**TO DO**
The records below hold a stretch from the line with "rewrite drop_app_length, take_app_length." through the line with "pose proof (late_snapshot_ok"; return exactly those lines, ends included, and nothing more.

[Items from a dataset]
----

(* ===== verification/LateSnapshot.v ===== *)
(** * LateSnapshot: crashes around a snapshot that was marshalled late

    [Marshal] says what [Store.Snapshot] can write when the store goes on
    running, [MarshalProps] that a replay makes up for it. Here such a snapshot
    is written out, with any of the calls on its directory failing, the log is
    truncated behind it, and the machine goes down. *)
From S2P Require Import Prelude Job Heap Index Framing LogSpec Wal WalSpec Event Memory MemSpec.
From S2P Require Import Store Snapshot StoreSpec System Durability SnapshotSpec Life Demo Marshal MarshalProps.
From S2P Require Import SnapshotProps.

(** ** Memories *)

(** Lease deadlines do not matter to the invariant. *)
Lemma equiv_wf m1 m2 : m1 ≡ m2 -> mem_wf m1 -> mem_wf m2.
Proof.
  intros H [Hk Hl Hc Hs]. pose proof H as (_ & Hi & Hle & _).
  assert (Hback : forall id j2, jobs m2 !! id = Some j2 ->
    exists j1, jobs m1 !! id = Some j1 /\ forget j2 = forget j1).
  { intros id j2. by apply equiv_lookup. }
  split.
  - intros id j2 Hj. destruct (Hback id j2 Hj) as (j1 & Hj1 & E). injection E as E _.
    rewrite E. by apply Hk.
  - intros id. rewrite <- Hle, Hl. split; intros (j & Hj & Hst).
    + destruct (equiv_lookup _ _ _ _ H Hj) as (j' & Hj' & E). exists j'. split; [done|].
      apply (f_equal JState) in E. cbn in E. congruence.
    + destruct (Hback _ _ Hj) as (j' & Hj' & E). exists j'. split; [done|].
      apply (f_equal JState) in E. cbn in E. congruence.
  - intros id j2 Hj Hne. destruct (Hback id j2 Hj) as (j1 & Hj1 & E). injection E as _ E2 _ _ E5 _ _ _ _ _ _ _ _ _.
    rewrite <- Hi. unfold job_key. rewrite E2, E5. apply Hc; congruence.
  - intros k id. rewrite <- Hi. intros (j1 & Hj1 & Hne & ->)%Hs.
    destruct (equiv_lookup _ _ _ _ H Hj1) as (j2 & Hj2 & E). injection E as _ E2 _ _ E5 _ _ _ _ _ _ _ _ _.
    exists j2. split; [done|]. unfold job_key. by rewrite <- E2, <- E5.
Qed.

(** What a store records while it runs extends its history. *)
Lemma trace_history m0 hist m es ms m2 :
  history m0 hist -> mem_sim m m0 -> trace m es ms m2 ->
  exists m', history m' (hist ++ es) /\ mem_sim m2 m'.
Proof.
  intros Hm0 Hsim Htr. revert m0 hist Hm0 Hsim.
  induction Htr as [m|m e m1 es ms m2 Had Happ H IH|m id j x es ms m2 Hj H IH]; intros m0 hist Hm0 Hsim.
  - exists m0. by rewrite app_nil_r.
  - destruct (apply_sim e m m0 m1 Hsim Happ) as (m0' & Happ' & Hsim').
    destruct (IH m0' (hist ++ [e])) as (m' & Hm' & Hs'); [|done|].
    + econstructor; [done|by apply (admissible_sim e m m0)|done].
    + exists m'. by rewrite <- app_assoc in Hm'.
  - apply (IH m0 hist Hm0). by rewrite <- (heartbeat_equiv m id j x Hj).
Qed.

Lemma trace_last m es ms m2 : trace m es ms m2 -> m2 ∈ ms.
Proof. induction 1; [by left|by right..]. Qed.

Section Late.
Context {L : Type} {lops : LogOps L} {laws : LogLaws L}.
Context {codec : EventCodec} {claws : CodecLaws}.
Context {scodec : SnapCodec} {sclaws : SnapCodecLaws}.

(** What was written is as good as the events it names, once those it could see
    the effect of are durable. *)
Lemma late_snapshot_ok base hist n0 (s0 : Store) d es ms m1 written es1 n :
  store_wf s0 -> recorded base hist n0 s0 d ->
  trace (mem s0) es ms m1 -> fuzzy (capture s0) ms written ->
  (length (hist ++ es) <= n)%nat ->
  snapshot_ok (length hist) (hist ++ es ++ es1) n (load_snapshot written).
Proof.
  intros Hwf [Hlg _ _] Htr Hfuzzy Hn. pose proof (inv_mem _ _ _ _ Hwf) as Hm.
  pose proof (written_catching_up s0 es ms m1 written Hm Htr Hfuzzy) as Hcu.
  destruct (replay_catches_up _ _ _ _ _ Hm Htr Hcu) as (r & Hr & Hcu').
  assert (Hm1 : mem_wf m1) by (eapply trace_wf; [exact Hm|exact Htr|by eapply trace_last]).
  pose proof (caught_up _ _ Hm1 Hcu') as Heq.
  destruct (lg_history _ _ _ _ Hlg) as (m0 & Hm0 & Hsim0).
  destruct (trace_history _ _ _ _ _ _ Hm0 Hsim0 Htr) as (m' & Hm' & Hsim').
  exists (length es), r, m'. rewrite length_app in Hn. split; [lia|].
  rewrite drop_app_length, take_app_length. split; [done|].
  split; [by apply (equiv_wf m1); [symmetry|]|]. split; [|by rewrite Heq].
  rewrite app_assoc, <- length_app, take_app_length. done.
Qed.

Lemma late_written base hist n0 (s0 : Store) d es ms m1 written base1 es1 n s cs :
  store_wf s0 -> recorded base hist n0 s0 d ->
  trace (mem s0) es ms m1 -> fuzzy (capture s0) ms written -> snap_encodable written ->
  recorded base1 (hist ++ es ++ es1) n s d -> (length (hist ++ es) <= n)%nat ->
  let sd := (write_out written (s, with_calls cs d)).2 in
  exists base' l', recorded base' (hist ++ es ++ es1) n sd.1 sd.2 /\ sd.1 = with_log l' s.
Proof.
  intros Hwf Hrec Htr Hfuzzy Henc [Hlg Hdir Hb1] Hn sd.
  pose proof (late_snapshot_ok _ _ _ _ _ _ _ _ _ es1 n Hwf Hrec Htr Hfuzzy Hn) as Hok.
  destruct Hrec as [Hlg0 Hdir0 _]. destruct (logged_length _ _ _ _ Hlg0) as (_ & _ & Hn0).
  pose proof (dir_ok_upto _ _ _ _ (length hist) Hdir0 Hn0) as Hup.
  rewrite length_app in Hn.
  destruct (logged_length _ _ _ _ Hlg) as (Hu & Hb1' & _).
  assert (HbK : (base1 <= length hist)%nat).
  { destruct (dir_anchor _ _ _ _ Hdir) as [->|[[f Hf] _]]; [lia|].
    specialize (Hup _ f (N.of_nat base1) Hf). rewrite Nat2N.id in Hup. apply Hup.
    apply parseSnapshot_name. unfold is_u64 in *. lia. }
  assert (H : wp (write_out written) (fun (_ : snapError log_err + unit) sd => exists base' l',
    sd.1 = with_log l' s /\ logged_upto base' (hist ++ es ++ es1) n sd.1 /\
    dir_ok (hist ++ es ++ es1) (always n) base' sd.2 /\ (base1 <= base' <= length hist)%nat) (s, with_calls cs d)).
  { apply (write_out_ok base1 _ (always n) n (length hist)); try done.
    - by apply with_calls_ok.
    - unfold always. lia.
    - rewrite length_app. lia.
    - destruct Hfuzzy as (-> & _). apply (lg_last _ _ _ _ Hlg0). }
  unfold wp in H. destruct H as (base' & l' & E & Hlg' & Hdir' & Hb').
  exists base', l'. split; [split; [done|done|lia]|done].
Qed.

(** C27: A snapshot that is marshalled while the store is running is crash-safe,
    when what it could see was durable before it is written out. Let the
    operations record any events after the capture, let every field of every
    captured job be read at a moment of its own, and let a flush cover those
    events; then let any of the calls on the directory of snapshots fail. The
    store is healthy after that, and when the machine goes down it opens again,
    to a prefix of its history with everything that was durable. *)
Theorem late_snapshot_crash_safe base hist n0 (s0 : Store) d es ms m1 written base1 es1 n s cs :
  store_wf s0 -> recorded base hist n0 s0 d ->
  trace (mem s0) es ms m1 -> fuzzy (capture s0) ms written -> snap_encodable written ->
  store_wf s -> recorded base1 (hist ++ es ++ es1) n s d -> (length (hist ++ es) <= n)%nat ->
  let sd := (write_out written (s, with_calls cs d)).2 in
  healthy sd.1 sd.2 /\ mem sd.1 = mem s /\
  forall l2 d2 cfg now, log_crash (log sd.1) l2 -> dir_crash sd.2 d2 -> calls d2 = [] ->
    is_u64 (epochReservedUpTo (mem s) + 1) ->
    exists k s' l' m, OpenStore cfg now (l2, d2) = (inr s', (l', d2)) /\
      (n <= k <= length (hist ++ es ++ es1))%nat /\
      history m (take k (hist ++ es ++ es1)) /\ mem_sim (mem s') m.
Proof.
  intros Hwf0 Hrec0 Htr Hfuzzy Henc Hwf Hrec Hn sd.
  destruct (late_written _ _ _ _ _ _ _ _ _ _ _ _ _ cs Hwf0 Hrec0 Htr Hfuzzy Henc Hrec Hn)
    as (base' & l' & Hrec' & E). fold sd in Hrec', E.
  split; [split; [by rewrite E|by eauto]|]. split; [by rewrite E|]. intros l2 d2 cfg now Hc Hdc Hcalls Hu.
  destruct (crash_recovers base' _ n sd.1 sd.2 l2 d2 cfg now Hrec' Hc Hdc Hcalls)
    as (k & b & live & m & s' & l1 & Hk & Hopen & Hm & Hsim & _ & Hmem & _); [by rewrite E|].
  exists k, s', l1, m. split; [done|]. split; [done|]. split; [done|].
  rewrite Hmem. by apply mem_sim_recover.
Qed.
End Late.

(** ** Witness *)

Definition late_acked : Store := run_op (OpAck "job-1" 1) store2.

Lemma late_ack_ok e : may_record (OpAck "job-1" 1) store2 e -> codec_ok e.
Proof. intros [-> _]. vm_compute. reflexivity. Qed.

Lemma late_acked_recorded base hist n :
  recorded base hist n store2 dir0 ->
  exists n', recorded base (hist ++ [ev_ack "job-1" 1]) n' late_acked dir0.
Proof.
  intros Hrec. pose proof Hrec as [Hlg _ _].
  assert (Hroom : is_u64 (lastLSN store2 + N.of_nat (max_records (OpAck "job-1" 1)) + 1)) by (vm_compute; reflexivity).
  destruct (run_op_logged base hist n (OpAck "job-1" 1) store2 (proj1 store2_healthy) Hlg I late_ack_ok
    (room_of_last _ _ _ _ _ Hlg Hroom)) as (es & n' & Hn & Hlg' & HP & Hlen).
  assert (Hes : es = [ev_ack "job-1" 1]).
  { pose proof (lg_last _ _ _ _ Hlg') as E'. pose proof (lg_last _ _ _ _ Hlg) as E.
    assert (E2 : lastLSN late_acked = (lastLSN store2 + 1)%N) by (vm_compute; reflexivity).
    change (run_op (OpAck "job-1" 1) store2) with late_acked in E'. rewrite E2, E, length_app in E'.
    destruct es as [|e [|e2 es]]; cbn in E', Hlen; [lia| |lia].
    apply Forall_singleton in HP as [-> _]. done. }
  subst es. exists n'. by eapply recorded_grows.
Qed.

Definition late_flushed : Store := (commitDurable late_acked).2.
Definition late_snapped : Store * SnapDir := (write_out demo_written (late_flushed, with_calls [] dir0)).2.

Lemma late_flushed_recorded base hist n :
  recorded base hist n store2 dir0 ->
  recorded base (hist ++ [ev_ack "job-1" 1]) (length (hist ++ [ev_ack "job-1" 1])) late_flushed dir0.
Proof.
  intros Hrec. destruct (late_acked_recorded base hist n Hrec) as [n' Hrec'].
  destruct (commit_recorded _ _ _ _ _ Hrec') as (l' & Hc & Hrec2).
  unfold late_flushed. by rewrite Hc.
Qed.

Lemma late_snapped_crash :
  log_crash (log late_snapped.1) (power_loss (log late_snapped.1)) /\ dir_crash late_snapped.2 late_snapped.2.
Proof.
  split.
  - apply power_loss_crash. apply (proj1 (bool_decide_eq_true (map_Forall (fun _ f => synced_within f)
      (files (disk (log late_snapped.1)))))). vm_compute. reflexivity.
  - apply synced_dir_crash; [vm_compute; reflexivity|].
    apply (proj1 (bool_decide_eq_true (map_Forall (fun _ f => synced_file f)
      (entries_now late_snapped.2)))). vm_compute. reflexivity.
Qed.

Lemma late_written_encodable : snap_encodable demo_written.
Proof. vm_compute. reflexivity. Qed.

Lemma ack_commit_wf {L : Type} {lops : LogOps L} {codec : EventCodec} id epoch (s : Store) :
  store_wf s -> store_wf (commitDurable (run_op (OpAck id epoch) s)).2.
Proof.
  intros Hwf. exact (run_op_wf OpCommit _ (run_op_wf (OpAck id epoch) s Hwf I) I).
Qed.

Lemma late_flushed_wf : store_wf late_flushed.
Proof. unfold late_flushed, late_acked. apply ack_commit_wf, store2_healthy. Qed.

Lemma late_room : is_u64 (epochReservedUpTo (mem late_flushed) + 1).
Proof. vm_compute. reflexivity. Qed.

Lemma late_calls : calls late_snapped.2 = [].
Proof. vm_compute. reflexivity. Qed.

Lemma late_snapshot_crash_safe_witness :
  size (entries_now late_snapped.2) = 1%nat /\ healthy late_snapped.1 late_snapped.2 /\
  exists s' l' m, OpenStore demo_config 9 (power_loss (log late_snapped.1), late_snapped.2) =
      (inr s', (l', late_snapped.2)) /\ mem_sim (mem s') m.
Proof.
  split; [vm_compute; reflexivity|].
  destruct store2_healthy as [Hwf (base & hist & n & Hrec)].
  pose proof (late_flushed_recorded base hist n Hrec) as Hrec2.
  destruct (late_snapshot_crash_safe (sclaws := demo_snap_laws) base hist n store2 dir0 [ev_ack "job-1" 1]
    [mem store2; demo_acked] demo_acked demo_written base [] (length (hist ++ [ev_ack "job-1" 1])) late_flushed []
    Hwf Hrec demo_trace demo_fuzzy late_written_encodable late_flushed_wf Hrec2 (le_n _)) as (H1 & _ & H2).
  split; [exact H1|].
  destruct (H2 (power_loss (log late_snapped.1)) late_snapped.2 demo_config 9 (proj1 late_snapped_crash)
    (proj2 late_snapped_crash) late_calls late_room) as (k & s' & l' & m & H3 & _ & _ & H4).
  exists s', l', m. exact (conj H3 H4).
Defined.
(* ===== verification/DispatchSpec.v ===== *)
(** * DispatchSpec: lemmas about the dispatcher

    What a call of [Lease] leaves alone, the accounting of worker slots by
    every section of the dispatcher, and what a pass does when nobody
    interferes. *)
From S2P Require Import Prelude Job Heap Index Framing LogSpec Event Memory MemSpec Store StoreSpec System.
From S2P Require Import Dispatcher.

(** ** What an operation of the store does not touch *)

Section Keeps.
Context {L : Type} {lops : LogOps L} {codec : EventCodec} {B : Type} (f : Store -> B).
Abbreviation op A := (M Store (storeError log_err) A) (only parsing).

Definition keeps {A} (m : op A) : Prop := forall s, f (m s).2 = f s.

Lemma keeps_bind {A C} (m : op A) (k : A -> op C) :
  keeps m -> (forall a, keeps (k a)) -> keeps (bind m k).
Proof.
  intros Hm Hk s. unfold bind. specialize (Hm s). destruct (m s) as [[e|a] s1]; [done|].
  cbn in *. by rewrite Hk.
Qed.

Lemma keeps_catch {A} (m : op A) (h : storeError log_err -> op A) :
  keeps m -> (forall e, keeps (h e)) -> keeps (catch m h).
Proof.
  intros Hm Hk s. unfold catch. specialize (Hm s). destruct (m s) as [[e|a] s1]; [|done].
  cbn in *. by rewrite Hk.
Qed.

Lemma keeps_ret {A} (a : A) : keeps (ret a).
Proof. done. Qed.
Lemma keeps_throw {A} e : keeps (throw e : op A).
Proof. done. Qed.
Lemma keeps_gets {A} (g : Store -> A) : keeps (gets g).
Proof. done. Qed.
Lemma keeps_modify g : (forall s, f (g s) = f s) -> keeps (modify g).
Proof. intros H s. apply H. Qed.
Lemma keeps_on_log {A} w (m : M L log_err A) : (forall l s, f (with_log l s) = f s) -> keeps (on_log w m).
Proof. intros H s. unfold on_log, zoom. destruct (m (log s)) as [[] l]; apply H. Qed.
Lemma keeps_on_mem {A} (m : M Mem applyError A) : (forall l s, f (with_mem l s) = f s) -> keeps (on_mem m).
Proof. intros H s. unfold on_mem, zoom. destruct (m (mem s)) as [[] l]; apply H. Qed.
End Keeps.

----

**WRITTEN SOLUTION**
  rewrite drop_app_length, take_app_length. split; [done|].
  split; [by apply (equiv_wf m1); [symmetry|]|]. split; [|by rewrite Heq].
  rewrite app_assoc, <- length_app, take_app_length. done.
Qed.

Lemma late_written base hist n0 (s0 : Store) d es ms m1 written base1 es1 n s cs :
  store_wf s0 -> recorded base hist n0 s0 d ->
  trace (mem s0) es ms m1 -> fuzzy (capture s0) ms written -> snap_encodable written ->
  recorded base1 (hist ++ es ++ es1) n s d -> (length (hist ++ es) <= n)%nat ->
  let sd := (write_out written (s, with_calls cs d)).2 in
  exists base' l', recorded base' (hist ++ es ++ es1) n sd.1 sd.2 /\ sd.1 = with_log l' s.
Proof.
  intros Hwf Hrec Htr Hfuzzy Henc [Hlg Hdir Hb1] Hn sd.
  pose proof (late_snapshot_ok _ _ _ _ _ _ _ _ _ es1 n Hwf Hrec Htr Hfuzzy Hn) as Hok.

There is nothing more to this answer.